En principio yo diría que es la escena más alejada de lo que predican José Luís Guerín, el propio Érice, los más puristas, de lo que debe ser el cine. Una secuencia infográfica, desfile de carteles cinematográficos, para más oprobio impulsados por una banda sonora elegíaca “in crescendo”. Imperdonable.
Y, sin embargo, uno, que ya debiera estar curado de cosas de éstas, y que no debiera dejarse convencer por semejantes mecanismos, pues confiesa que se emociona con esta escena hasta quedar cercano al llanto. Y que es la primera secuencia que me surge en la memoria al pensar en esa maravilla que es “La morte rouge” (Víctor Érice, 2005).
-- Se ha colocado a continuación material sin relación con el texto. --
(* ===== verification/ChainSpec.v ===== *)
(** * Chain specifications and genesis ([node/src/chain_spec.rs])

    Key derivation from seeds, the genesis JSON and the two built-in chain
    specifications; what the runtime's pallets require of a genesis, and that
    both specifications meet it. *)

From S2P Require Import Prelude Runtime.
(** Without a subcommand the node runs to its end. *)
Lemma node_command_ends :
  exists cli rest, command_trace node_cli = Obs from_args cli :: rest /\
    (exec (cmd_answers node_cli) run_plain tt).1 =
    expected_result false false Empty_set 0 (fun t _ => Ok t) (fun _ => ""%string) cli /\
    (exec (cmd_answers node_cli) run_plain tt).1 = Ok tt.
Proof.
  destruct (command_succeeds (CT := unit_commands) false false toy_encode unit tt (fun _ => tt)
    Empty_set 0 (fun t _ => Ok t) (fun _ => ""%string) id (cmd_answers node_cli) (fun _ => True)
    tt) as (cli & rest & Ht & Hr); [| exact I |].
  - intros A e s _. split; [apply cmd_answers_well | exact I].
  - exists cli, rest. split; [exact Ht |]. split; [exact Hr | vm_compute; reflexivity].
Defined.

Lemma storage_benchmark_refused :
  exec (cmd_answers node_cli) (sub_plain storage) tt =
    (Err storage_disabled, tt) /\
  exists a, exec_trace (cmd_answers node_cli) (sub_plain storage) tt =
    [Obs (create_runner (cli_of storage)
            (SubcommandConfiguration storage)) a].
Proof.
  split; [reflexivity |].
  destruct (refused_subcommand_fails (CT := unit_commands) false false toy_encode unit tt (fun _ => tt) Empty_set 0
    (fun t _ => Ok t) (fun _ => ""%string) id
    (cli_of storage) storage
    storage_disabled _ _ eq_refl
    (exec_runs (cmd_answers node_cli) (sub_plain storage) tt)) as (a & H & _).
  exists a. exact H.
Defined.
End Concrete.
(* ===== verification/Node.v ===== *)
(** * The node as a whole

    What holds when the components run together: from the command line's chain
    identifier to the calls of the service that runs on that chain, and from the
    fee queries of the runtime's API to the fee the runtime charges. *)

From S2P Require Import Prelude Effects Weights TemplatePallet Runtime Fees ChainSpec.
From S2P Require Import Benchmarking Service Command RuntimeApi.

Set Default Proof Using "Type".

(** ** From the chain identifier to the service *)
Section Chain.
Context {K : Keys} {KL : KeysLaws} {B : ChainSpecBuilder} {BL : ChainSpecBuilderLaws}.
Context {T : ServiceTypes} {CT : CommandTypes} {X : ExtrinsicTypes} {R : Runners}.
Context {RL : RunnersLaws}.
Variable WASM_BINARY : option Code.
Variables runtime_benchmarks try_runtime : bool.
Variable using_encoded : SignedPayload -> Benchmarking.Bytes.
Variables (Apis : Type) (RUNTIME_API_VERSIONS : Apis).
Variable into_opaque : Benchmarking.UncheckedExtrinsic -> OpaqueExtrinsic.
Variable ProvideError : Type.
Variable InherentData_new : Command.InherentData.
Variable provide_timestamp : Z -> Command.InherentData -> outcome ProvideError Command.InherentData.
Variable debug : ProvideError -> string.
Variable client_error_into_cli : Service.ClientError -> CliError.

Local Abbreviation run_io := (run runtime_benchmarks try_runtime using_encoded Apis
  RUNTIME_API_VERSIONS into_opaque ProvideError InherentData_new provide_timestamp debug
  client_error_into_cli).

(** The chain identifier of a command, as [sc_cli] computes it from [--chain]
    and [--dev], and the boxing of a specification. *)
Variable chain_id_of : Cli -> CliConfiguration -> string.
Variable boxed : ChainSpec.ChainSpec -> Service.ChainSpec.

(** A runner is made with the specification that [load_spec] loads for the
    command's chain identifier. *)
Definition loads_spec (o : obs cmdE) : Prop :=
  match o with
  | Obs e x =>
    match e in cmdE A return A -> Prop with
    | create_runner cli cmd => if_ok (fun runner =>
        exists tr spec, runs (load_spec WASM_BINARY (chain_id_of cli cmd)) tr (Ok spec) /\
                        chain_spec (runner_config runner) = boxed spec)
    | _ => fun _ => True
    end x
  end.

(** C16: A node that runs on a built-in chain runs on that chain throughout: the
    specification of its configuration is the one the identifier selects, with
    the Wasm runtime built into the node and a genesis that the runtime's
    pallets accept; every call of its service takes that configuration's values
    and the parts made from it, in every argument, so the voter and the network
    use the protocol named after this chain; and the last call runs the task
    manager all its tasks were spawned on. *)
Theorem node_on_builtin_chain (cli : Cli) tr :
  collision_free -> subcommand cli = None ->
  chain_id_of cli (RunConfiguration (cli_run cli)) ∈ builtin_ids ->
  Forall loads_spec tr -> runs run_io (Obs from_args cli :: tr) (Ok tt) ->
  exists spec g runner m p n k tr1 tr2,
    let config := runner_config runner in
    head tr = Some (Obs (create_runner cli (RunConfiguration (cli_run cli))) (AOk runner)) /\
    WASM_BINARY = Some (spec_code spec) /\
    read_genesis (genesis_patch spec) = Some g /\ genesis_ok g /\
    chain_spec config = boxed spec /\
    svc_calls tr = tr1 ++ tr2 /\
    Forall (wired_partial config m p) tr1 /\ Forall (wired_rest config p n k) tr2 /\
    np_protocol_name config n = protocol_standard_name (np_genesis_hash n) (boxed spec) /\
    last tr = Some (Obs (run_service (task_manager p)) (AOk tt)).
Proof using All.
  intros Hcf Hcli Hid Hspec (runner & l & tm & Hl & ->)%run_node_Ok; [| done ..].
  apply Forall_cons in Hspec as [(ltr & spec & Hload & Hbox) _].
  destruct (load_builtin WASM_BINARY _ _ _ Hcf Hid Hload) as (Hwasm & _ & g & Hg & Hok).
  destruct (new_full_wired _ _ _ Hl) as (m & p & n & k & tr1 & tr2 & -> & -> & H1 & H2).
  exists spec, g, runner, m, p, n, k, tr1, tr2. cbv zeta. split_and!; try done.
  - change (svc_calls (map service_obs (tr1 ++ tr2) ++ [Obs (run_service (task_manager p)) (AOk tt)])
            = tr1 ++ tr2).
    by rewrite svc_calls_app, svc_calls_service, app_nil_r.
  - unfold np_protocol_name. by rewrite Hbox.
  - rewrite app_comm_cons. apply last_snoc.
Qed.
End Chain.

(** ** From the fee queries to the fee *)
Section FeeQueries.
Context {RT : RuntimeApiTypes} {FS : FrameSystem}.
Context {WL : WeightLaws RuntimeApi.Weight} {BLL : BlockLimitsLaws RuntimeApi.Weight}.
Context {FT : FeeTypes RuntimeApi.Weight} {PP : PaymentPallet RuntimeApi.Weight}.
Context {PPL : PaymentPalletLaws RuntimeApi.Weight}.

(** The payment pallet answers the queries by its configuration: a weight is
    capped at the block's maximum, a length is a weight of as many picoseconds. *)
Definition payment_answers (o : obs apiE) : Prop :=
  match o with
  | Obs e x =>
    match e in apiE A return A -> Prop with
    | TransactionPayment_weight_to_fee w => if_returned (fun fee =>
      fee = WeightToFee transaction_payment_config (weight_min w (max_block BlockWeights)))
    | TransactionPayment_length_to_fee len => if_returned (fun fee =>
      fee = LengthToFee transaction_payment_config (from_parts len 0))
    | _ => fun _ => True
    end x
  end.

(** The two methods for each query, of extrinsics and of calls. *)
Definition length_query (q : request Z) (len : Z) : Prop :=
  q = q_length_to_fee len \/ q = q_call_length_to_fee len.
Definition weight_query (q : request Z) (w : RuntimeApi.Weight) : Prop :=
  q = q_weight_to_fee w \/ q = q_call_weight_to_fee w.

Lemma length_queried q len tr fee :
  fits 32 len -> length_query q len -> Forall payment_answers tr -> runs (serve q) tr (Ok fee) ->
  fee = len.
Proof using All.
  intros Hlen [-> | ->] Htr ->%runs_call_api; apply Forall_cons in Htr as [Hfee _];
    simpl in Hfee; rewrite Hfee, identity_fee; apply ref_time_from_parts; width_lia.
Qed.

Lemma weight_queried q w tr fee :
  weight_query q w -> Forall payment_answers tr -> runs (serve q) tr (Ok fee) ->
  fee = Z.min (ref_time w) 2_000_000_000_000.
Proof using All.
  intros [-> | ->] Htr ->%runs_call_api; apply Forall_cons in Htr as [Hfee _];
    simpl in Hfee; by rewrite Hfee, identity_fee, ref_time_min, max_block_time.
Qed.

(** C29: The fee a client is quoted is the fee it is charged: for every class,
    length, weight and tip, however many blocks have passed, the base fee and
    the answers of the runtime's length and weight queries, from either payment
    API, add up without saturation to what the extrinsic is charged before its
    tip. *)
Theorem quoted_fee_is_charged n m class len w tip ql qw trl trw fl fw :
  m = FeeMultiplier \/ (0 < n)%nat -> fits 32 len ->
  length_query ql len -> weight_query qw w ->
  Forall payment_answers trl -> Forall payment_answers trw ->
  runs (serve ql) trl (Ok fl) -> runs (serve qw) trw (Ok fw) ->
  fits 66 (base_fee class + fl + fw) /\
  compute_fee transaction_payment_config BlockWeights (multiplier_after n m) class len w tip =
  saturating_add 128 (base_fee class + fl + fw) tip.
Proof using All.
  intros Hm Hlen Hql Hqw Htrl Htrw Hrl Hrw.
  rewrite (multiplier_after_one n m Hm).
  rewrite (length_queried ql len trl fl) by done. rewrite (weight_queried qw w trw fw) by done.
  by apply runtime_fee.
Qed.
End FeeQueries.

(** ** Concrete witnesses *)
Section FeeWitness.
Import Weights.Concrete Runtime.Concrete Fees.Concrete.

#[local] Instance priced_api : RuntimeApiTypes := {|
  Block := unit; Header := unit; RuntimeApi.UncheckedExtrinsic := unit; BlockHash := unit;
  ExtrinsicInclusionMode := unit; RuntimeMetadata := unit; OpaqueMetadata := unit;
  ApplyExtrinsicResult := unit; RuntimeApi.InherentData := unit; CheckInherentsResult := unit;
  TransactionSource := unit; TransactionValidity := unit; AuraSlotDuration := Z;
  RuntimeApi.AuraId := unit; BoundedAuthorities := list unit; RuntimeApi.Bytes := unit;
  KeyTypeId := unit; AuthorityList := unit; RuntimeApi.GrandpaId := unit;
  EquivocationProof := unit; OpaqueKeyOwnershipProof := unit; RuntimeApi.AccountId := unit;
  RuntimeApi.RuntimeCall := unit; RuntimeDispatchInfo := unit; FeeDetails := unit;
  Weight := Z * Z; ApiVersions := unit; BenchmarkList := unit; BenchmarkBatch := unit;
  BenchmarkConfig := unit; StorageInfo := unit; TrackedStorageKey := unit;
  RuntimeString := string; UpgradeCheckSelect := unit; TryStateSelect := unit;
  TryRuntimeError := string; RuntimeApi.RUNTIME_API_VERSIONS := tt; opaque_metadata m := m;
  from_millis d := d; into_inner l := l;
  api_weight_ops := pair_weight_ops; api_block_limits := seconds_limits;
|}.

(** A call of three seconds is quoted, and charged, the block's two. *)
Definition long_weight : Z * Z := (3_000_000_000_000, 0).

Lemma long_call_quoted :
  fits 66 (base_fee normal + 120 + 2_000_000_000_000) /\
  compute_fee transaction_payment_config BlockWeights (multiplier_after 1 tripled) normal 120
    long_weight 7 = 2_000_125_000_127.
Proof.
  assert (H : fits 66 (base_fee normal + 120 + 2_000_000_000_000) /\
    compute_fee transaction_payment_config BlockWeights (multiplier_after 1 tripled) normal 120
      long_weight 7 = saturating_add 128 (base_fee normal + 120 + 2_000_000_000_000) 7).
  { apply (quoted_fee_is_charged (RT := priced_api)
             (WL := pair_weight_laws) (BLL := seconds_limits_laws)
             (FT := fixed_fees) (PP := formula_payment) (PPL := formula_payment_laws) 1 tripled normal 120 long_weight 7
             (@q_length_to_fee priced_api 120) (@q_call_weight_to_fee priced_api long_weight)
             [Obs (@TransactionPayment_length_to_fee priced_api 120) (Ok 120)]
             [Obs (@TransactionPayment_weight_to_fee priced_api long_weight)
                (Ok 2_000_000_000_000)]).
    - right. exact (le_n 1).
    - vm_compute. split; discriminate.
    - left. reflexivity.
    - right. reflexivity.
    - repeat constructor; vm_compute; reflexivity.
    - repeat constructor; vm_compute; reflexivity.
    - eexists _, _. split; [reflexivity | split; reflexivity].
    - eexists _, _. split; [reflexivity | split; reflexivity]. }
  split; [exact (proj1 H) |]. rewrite (proj2 H). vm_compute. reflexivity.
Defined.
End FeeWitness.

(** The node of [Command.Concrete], on the development chain. *)
Section ChainWitness.
Import ChainSpec.Concrete Service.Concrete Command.Concrete.
#[local] Existing Instance Service.Concrete.unit_types.
#[local] Existing Instance Benchmarking.toy_types.
#[local] Existing Instance Command.Concrete.unit_commands.
#[local] Existing Instance Command.Concrete.direct_runners.
#[local] Existing Instance Command.Concrete.direct_runners_laws.

Definition on_dev (_ : Cli) (_ : CliConfiguration) : string := "dev".

Lemma node_answers_load A (e : cmdE A) s :
  loads_spec (Some tt) on_dev chain_id (Obs e (cmd_answers node_cli A e s).1).
Proof.
  destruct e; try exact I. exists []. eexists. split; [split; reflexivity |]. reflexivity.
Qed.

Definition node_rest : list (obs cmdE) := tail (command_trace node_cli).

Lemma node_runs_on_dev :
  exists spec g runner m p n k tr1 tr2,
    head node_rest =
      Some (Obs (create_runner node_cli (RunConfiguration (cli_run node_cli))) (AOk runner)) /\
    read_genesis (genesis_patch spec) = Some g /\ genesis_ok g /\
    svc_calls node_rest = tr1 ++ tr2 /\
    Forall (wired_partial (runner_config runner) m p) tr1 /\
    Forall (wired_rest (runner_config runner) p n k) tr2 /\
    np_protocol_name (runner_config runner) n =
      protocol_standard_name (np_genesis_hash n) (chain_id spec).
Proof.
  assert (Hl : Forall (loads_spec (Some tt) on_dev chain_id) (command_trace node_cli)).
  { apply (exec_trace_Forall (cmd_answers node_cli) (fun _ => True)); [| exact I].
    intros A e s _. split; [apply node_answers_load | exact I]. }
  assert (Hr : runs run_plain (Obs from_args node_cli :: node_rest) (Ok tt))
    by exact (exec_runs (cmd_answers node_cli) run_plain tt).
  destruct (node_on_builtin_chain (K := uri_keys) (B := parts_builder) (CT := unit_commands) (Some tt) false false toy_encode unit tt
    (fun _ => tt) Empty_set 0 (fun t _ => Ok t) (fun _ => ""%string) id on_dev chain_id node_cli
    node_rest uri_collision_free eq_refl (list_elem_of_here _ _)
    (Forall_inv_tail Hl) Hr)
    as (spec & g & runner & m & p & n & k & tr1 & tr2 & H0 & _ & H1 & H2 & _ & H3 & H4 & H5 & H6 & _).
  exists spec, g, runner, m, p, n, k, tr1, tr2. split_and!; assumption.
Defined.
End ChainWitness.
(* ===== verification/GoJson.v ===== *)
(** * Go's [encoding/json], as the Fabric contract uses it

    [json.Marshal] and [json.Unmarshal] of a struct of integers and strings:
    UTF-8 and the replacement of what is not UTF-8, string escapes, the JSON
    grammar with its nesting limit, and the decoding of an object into the
    fields of a struct. A Go string or byte slice is a list of bytes. *)

From Stdlib Require Import DecimalFacts DecimalZ DecimalPos DecimalN.
From S2P Require Import Prelude.
Lemma genesis_dated p : descends genesis p -> dated p.
Proof.
  intros H. apply (rtc_ind_r (R := commits) dated genesis); [| | done].
  { intros k cell Hc. by simpl in Hc; apply lookup_empty_Some in Hc. }
  intros q q' _ [ws ->] IH k cell [-> | Hc]%cells_written; [done |]. apply IH in Hc. simpl. lia.
Qed.

(** What is still there with a date of [p0] is what [p0] held. *)
Lemma descends_cells p0 p k cell :
  descends p0 p -> cells p !! k = Some cell ->
  (height p0 < cell.1)%nat \/ cells p0 !! k = Some cell.
Proof.
  intros H. revert cell. assert (Hall : (height p0 <= height p)%nat /\ forall cell,
    cells p !! k = Some cell -> (height p0 < cell.1)%nat \/ cells p0 !! k = Some cell).
  { apply (rtc_ind_r (R := commits) (fun p => (height p0 <= height p)%nat /\ forall cell,
      cells p !! k = Some cell -> (height p0 < cell.1)%nat \/ cells p0 !! k = Some cell) p0);
      [by auto | | done].
    intros q q' _ [ws ->] [Hle IH]. split; [simpl; lia |].
    intros cell [-> | Hc]%cells_written; [left; lia | by apply IH]. }
  apply Hall.
Qed.

(** The same version is the same value. *)
Lemma version_current p0 p k :
  descends genesis p0 -> descends p0 p -> version p0 k = version p k ->
  (snd <$> cells p) !! k = (snd <$> cells p0) !! k.
Proof.
  intros H0 H Hv. unfold version in Hv. rewrite !lookup_fmap.
  destruct (cells p !! k) as [cell |] eqn:Hc, (cells p0 !! k) as [cell0 |] eqn:Hc0; simplify_eq/=;
    [| done].
  destruct (descends_cells p0 p k cell H Hc) as [Hlt | Hsame]; [| by simplify_eq].
  apply (genesis_dated p0 H0) in Hc0. lia.
Qed.

#[export] Instance versioned_laws : PeerLaws State.
Proof.
  split; simpl.
  - apply fmap_empty.
  - intros p ws. apply world_of_cells.
  - intros p0 p ks k H0 H Hv Hk.
    apply Is_true_true, forallb_True in Hv. apply Forall_forall with (x := k) in Hv; [| done].
    apply bool_decide_unpack in Hv. by apply version_current.
  - intros p0 p l H0 H Hv%bool_decide_eq_true Hl.
    replace (snd <$> cells p) with (snd <$> cells p0); [done |].
    apply map_eq. intros k. symmetry.
    apply version_current; [done | done |]. unfold version. by rewrite <-!lookup_fmap, Hv.
  - intros p ks. apply Is_true_true, forallb_True, Forall_true. intros k. by apply bool_decide_pack.
  - intros p0 p ws ks Hks. induction ks as [| k ks IH]; simpl; [done |].
    assert (Hc : version (commit p ws) k = version p k).
    { unfold version. simpl. f_equal. apply cells_others, (Hks k), list_elem_of_here. }
    simpl in Hc. rewrite Hc.
    f_equal. apply IH. intros k' Hk'. exact (Hks k' (list_elem_of_further _ _ _ Hk')).
Qed.
End Versioned.

(** ** The theorems on a concrete ledger *)
Section Witnesses.
Import Versioned.

Definition transfer (a : Asset) (owner : string) : tx := TTransfer (ID a) (lit owner) true.

Lemma transfer_ok a owner : asset_ok a -> tx_ok (transfer a owner).
Proof. intros (_ & _ & _ & ? & _). split; [done | apply lit_bytes]. Qed.

(** An asset is created and listed; two transfers of it are endorsed on the same
    state, and only the first to be committed is valid; a query endorsed before
    it would no longer be. *)
Definition created : State := (process genesis genesis (create blue)).1.
Definition queried : State := commit created [].
Definition transferred : State := (process created queried (transfer blue "Brad")).1.
Definition contended : State := (process created transferred (transfer blue "Max")).1.

Definition valid_ones : list entry :=
  [ETx (create blue) RUnit; EQuery [blue];
   ETx (transfer blue "Brad") (ROwner (Some (Owner blue)))].

Lemma contended_replies :
  (process genesis genesis (create blue)).2 = Some RUnit /\
  valid_query 2 created created [blue] /\
  (process created queried (transfer blue "Brad")).2 = Some (ROwner (Some (Owner blue))) /\
  (process created transferred (transfer blue "Max")).2 = None /\
  validate_range created transferred = false.
Proof.
  split_and!; try (vm_compute; reflexivity). split; [vm_compute; lia |].
  split; vm_compute; reflexivity.
Qed.

Lemma contended_history :
  history [contended; transferred; queried; created; genesis] valid_ones.
Proof.
  destruct contended_replies as (H1 & Hq & H2 & H3 & _).
  assert (Hc : history [created; genesis] [ETx (create blue) RUnit]).
  { pose proof (history_process genesis [] [] genesis (create blue) history_genesis
      (list_elem_of_here _ _) (create_ok _ blue_ok)) as H. by rewrite H1 in H. }
  pose proof (history_query _ _ _ created 2 [blue] Hc (list_elem_of_here _ _) Hq) as Hl.
  assert (Ht : history [transferred; queried; created; genesis] valid_ones).
  { pose proof (history_process _ _ _ created (transfer blue "Brad") Hl
      (list_elem_of_further _ _ _ (list_elem_of_here _ _)) (transfer_ok _ _ blue_ok)) as H.
    fold queried in H. by rewrite H2 in H. }
  pose proof (history_process _ _ _ created (transfer blue "Max") Ht
    (list_elem_of_further _ _ _ (list_elem_of_further _ _ _ (list_elem_of_here _ _)))
    (transfer_ok _ _ blue_ok)) as H.
  by rewrite H3 in H.
Qed.

Lemma contended_serial :
  (process created transferred (transfer blue "Max")).2 = None /\
  exists m, serial ∅ valid_ones m /\ holds (peer_world contended) m.
Proof.
  split; [exact (proj1 (proj2 (proj2 (proj2 contended_replies)))) |].
  exact (history_serializable contended [transferred; queried; created; genesis] valid_ones
           contended_history).
Defined.

Lemma two_creations_commute :
  let ts := [create blue; create green] in
  peer_world (process_block genesis genesis [create green; create blue]).1 =
  peer_world (process_block genesis genesis ts).1 /\
  (process_block genesis genesis ts).2 = [Some RUnit; Some RUnit].
Proof.
  intros ts. split; [| vm_compute; reflexivity].
  apply (independent_transactions genesis ts [create green; create blue]).
  - apply (bool_decide_unpack _). vm_compute. exact I.
  - repeat constructor; vm_compute; reflexivity.
  - apply Permutation_swap.
Defined.
End Witnesses.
El secreto de todo este conjunto de cosas extrañas, inconfesables, creo que debe encontrarse, por un lado, en la sinceridad de Víctor Érice y, por otro, en una cierta confluencia de pasiones, aunque éstas últimas, en lo que a mí respecta, cada vez se escondan más, estén más enterradas. Por partes:
En la extraña (a)conversación entre Víctor Érice y Abbas Kiarostami, con Alain Bergala y público interpuestos, que abarrotó el auditorio y aledaños del CCCB a principios de febrero, Víctor Érice acabó de una forma que él mismo quiso que sonara trascendente. Hablando de la huella de una pisada en la playa frente al Kursaal de San Sebastián, que las olas del mar borran hasta hacerlas desaparecer en el cierre de “La morte rouge”, dijo en tono concentrado y solemne: “Esa huella era la mía”, y lo repitió, en tono más bajo, reconcentrándose en sí mismo aún más. Bueno: por si no quedaba más que claro en la película, en todos esos 25 minutos está hablando de él, de ese niño que fue descubriendo el cine, y rescatando unas cuantas imágenes penetrantes, convenientemente dramatizadas, hechas cine imperecedero, de ese mar que es lo único que resta permanente.
Porque imágenes penetrantes, de esas que pueden ser poderosas aún así evocadas, narradas de forma tergiversada y burda, como las que dan pie a todas estas “Arcadia también esta noche”, hay un montón en el mediometraje. Empezando por ese (pobre) aterrador cartero, portador de noticias de muerte, que se avisa patio de luces arriba a través de un incisivo silbato, hasta el piso donde, detrás de un armario, se esconde el niño Érice, no vaya a ser que esta vez le alcancen a él. O como esas imágenes expresionistas, sombras también aterradoras, extraídas magistralmente de “La garra escarlata”, seguramente en conjunto tan solo una anodina película de serie años 40 de Sherlock Holmes, sin nada más especial, a la que su título da ahora un realce inalcanzable. O esas fotografías del viejo Kursaal, con unos fantasmagóricos paseantes delante, que me recuerdan a las personas de esa otra fotografía de principios del siglo XX de un paseo junto al mar en una isla cercana a la de Guadalupe, ajenas a la ola gigante de ese maremoto que poco después iba a hacerlos desaparecer para siempre (“La Soufrière”, W.Herzog, 1976).
“La morte rouge”, que todo cronopio de bien debe correr a ver en el CCCB (hasta mayo 2006) o en donde pueda luego rescatarla, conduce a visiones mágicas que uno guarda muy dentro, como la de ese cine que aparece en “El sur”. Según cómo va bien ser tan desmemoriado y tergiversador de recuerdos, y tenerlo todo guardado como en nebulosa: ¿Era o no era el cine de “El Sur” el que encontramos en aquella ciudad del norte de España que visitamos hará ya más de quince años, aquel cine que aparecía como una visión extraña pero atractiva de los años 60, antiguo hacedor de promesas, escondido pero presente justo a la vuelta de una esquina?